→ WHAT IS BEING ASKED
Exactly reproduce the data from its first line through the line with "Definition is_lower (n", leaving out every line after it.

→ DATASET RECORDS
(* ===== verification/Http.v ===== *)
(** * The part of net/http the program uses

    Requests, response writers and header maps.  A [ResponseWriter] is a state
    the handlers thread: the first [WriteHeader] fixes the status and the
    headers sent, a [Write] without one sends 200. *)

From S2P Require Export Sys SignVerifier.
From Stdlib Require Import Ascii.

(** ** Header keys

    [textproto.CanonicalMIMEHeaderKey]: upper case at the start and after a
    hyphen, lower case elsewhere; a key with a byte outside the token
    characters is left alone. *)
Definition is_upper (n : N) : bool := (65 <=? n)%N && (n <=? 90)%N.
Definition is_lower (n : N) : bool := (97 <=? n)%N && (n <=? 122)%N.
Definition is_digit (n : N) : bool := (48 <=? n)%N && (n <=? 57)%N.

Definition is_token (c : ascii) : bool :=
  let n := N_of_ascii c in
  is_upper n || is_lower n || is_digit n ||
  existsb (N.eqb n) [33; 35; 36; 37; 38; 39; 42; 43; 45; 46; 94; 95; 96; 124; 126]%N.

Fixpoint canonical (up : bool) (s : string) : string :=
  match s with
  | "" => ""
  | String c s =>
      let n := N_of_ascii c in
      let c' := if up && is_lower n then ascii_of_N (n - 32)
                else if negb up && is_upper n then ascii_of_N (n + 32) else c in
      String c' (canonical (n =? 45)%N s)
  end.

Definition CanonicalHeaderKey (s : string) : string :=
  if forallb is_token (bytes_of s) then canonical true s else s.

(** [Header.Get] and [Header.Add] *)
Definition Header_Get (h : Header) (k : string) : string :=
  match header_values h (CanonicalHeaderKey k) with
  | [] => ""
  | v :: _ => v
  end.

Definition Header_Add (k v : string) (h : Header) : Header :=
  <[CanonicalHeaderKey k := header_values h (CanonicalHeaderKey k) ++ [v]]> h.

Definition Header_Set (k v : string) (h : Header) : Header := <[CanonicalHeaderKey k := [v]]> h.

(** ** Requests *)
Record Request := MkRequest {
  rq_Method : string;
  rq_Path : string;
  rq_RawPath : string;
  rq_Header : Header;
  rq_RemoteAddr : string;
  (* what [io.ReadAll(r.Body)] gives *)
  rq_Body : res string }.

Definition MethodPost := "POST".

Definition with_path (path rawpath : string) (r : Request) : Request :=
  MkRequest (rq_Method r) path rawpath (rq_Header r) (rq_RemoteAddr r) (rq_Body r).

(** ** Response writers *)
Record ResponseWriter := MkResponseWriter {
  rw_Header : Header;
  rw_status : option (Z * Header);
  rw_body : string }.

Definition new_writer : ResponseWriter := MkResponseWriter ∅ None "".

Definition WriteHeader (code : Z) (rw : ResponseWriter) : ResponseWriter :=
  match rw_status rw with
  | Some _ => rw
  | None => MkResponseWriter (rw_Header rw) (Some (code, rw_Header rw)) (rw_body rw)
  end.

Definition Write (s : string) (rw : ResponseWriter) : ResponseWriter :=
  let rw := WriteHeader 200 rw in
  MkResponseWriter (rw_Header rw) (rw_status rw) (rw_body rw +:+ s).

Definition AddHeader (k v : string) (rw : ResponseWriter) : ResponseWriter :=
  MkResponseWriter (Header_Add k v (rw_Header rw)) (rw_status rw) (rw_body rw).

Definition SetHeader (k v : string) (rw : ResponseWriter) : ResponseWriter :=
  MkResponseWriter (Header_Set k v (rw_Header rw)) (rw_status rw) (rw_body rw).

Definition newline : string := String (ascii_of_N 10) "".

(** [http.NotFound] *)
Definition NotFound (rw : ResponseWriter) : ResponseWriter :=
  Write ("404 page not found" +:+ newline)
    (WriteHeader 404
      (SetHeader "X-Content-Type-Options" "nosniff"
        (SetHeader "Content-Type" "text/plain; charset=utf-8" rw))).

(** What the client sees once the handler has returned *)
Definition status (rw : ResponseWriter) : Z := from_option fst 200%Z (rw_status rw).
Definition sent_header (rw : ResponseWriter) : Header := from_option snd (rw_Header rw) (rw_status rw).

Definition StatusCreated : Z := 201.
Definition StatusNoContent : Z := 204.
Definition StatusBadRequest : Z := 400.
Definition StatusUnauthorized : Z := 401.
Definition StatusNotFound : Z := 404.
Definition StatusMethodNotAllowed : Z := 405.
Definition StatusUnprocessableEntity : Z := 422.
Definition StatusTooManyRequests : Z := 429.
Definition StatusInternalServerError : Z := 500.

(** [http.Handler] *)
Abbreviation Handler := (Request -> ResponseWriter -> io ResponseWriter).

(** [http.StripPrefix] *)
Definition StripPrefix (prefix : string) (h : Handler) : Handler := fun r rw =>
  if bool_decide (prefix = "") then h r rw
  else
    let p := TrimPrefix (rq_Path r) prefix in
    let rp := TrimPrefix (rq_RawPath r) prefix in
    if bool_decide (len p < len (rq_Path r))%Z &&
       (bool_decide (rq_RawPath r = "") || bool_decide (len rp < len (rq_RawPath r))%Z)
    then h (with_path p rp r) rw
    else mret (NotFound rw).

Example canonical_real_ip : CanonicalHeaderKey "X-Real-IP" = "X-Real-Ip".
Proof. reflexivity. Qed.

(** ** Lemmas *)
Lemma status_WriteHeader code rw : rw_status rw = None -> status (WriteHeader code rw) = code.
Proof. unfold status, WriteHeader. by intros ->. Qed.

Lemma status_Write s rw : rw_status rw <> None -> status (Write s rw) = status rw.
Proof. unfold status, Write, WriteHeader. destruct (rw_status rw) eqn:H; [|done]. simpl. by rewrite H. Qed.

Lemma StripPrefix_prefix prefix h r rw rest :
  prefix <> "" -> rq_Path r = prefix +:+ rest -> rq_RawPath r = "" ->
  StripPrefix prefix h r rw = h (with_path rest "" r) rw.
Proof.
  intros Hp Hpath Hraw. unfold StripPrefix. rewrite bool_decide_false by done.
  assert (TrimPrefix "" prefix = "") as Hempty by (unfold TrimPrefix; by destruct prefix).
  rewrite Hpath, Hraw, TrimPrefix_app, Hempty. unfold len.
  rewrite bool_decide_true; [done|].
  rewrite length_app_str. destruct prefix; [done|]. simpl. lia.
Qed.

→ WRITTEN SOLUTION
(* ===== verification/Http.v ===== *)
(** * The part of net/http the program uses

    Requests, response writers and header maps.  A [ResponseWriter] is a state
    the handlers thread: the first [WriteHeader] fixes the status and the
    headers sent, a [Write] without one sends 200. *)

From S2P Require Export Sys SignVerifier.
From Stdlib Require Import Ascii.

(** ** Header keys

    [textproto.CanonicalMIMEHeaderKey]: upper case at the start and after a
    hyphen, lower case elsewhere; a key with a byte outside the token
    characters is left alone. *)
Definition is_upper (n : N) : bool := (65 <=? n)%N && (n <=? 90)%N.
Definition is_lower (n : N) : bool := (97 <=? n)%N && (n <=? 122)%N.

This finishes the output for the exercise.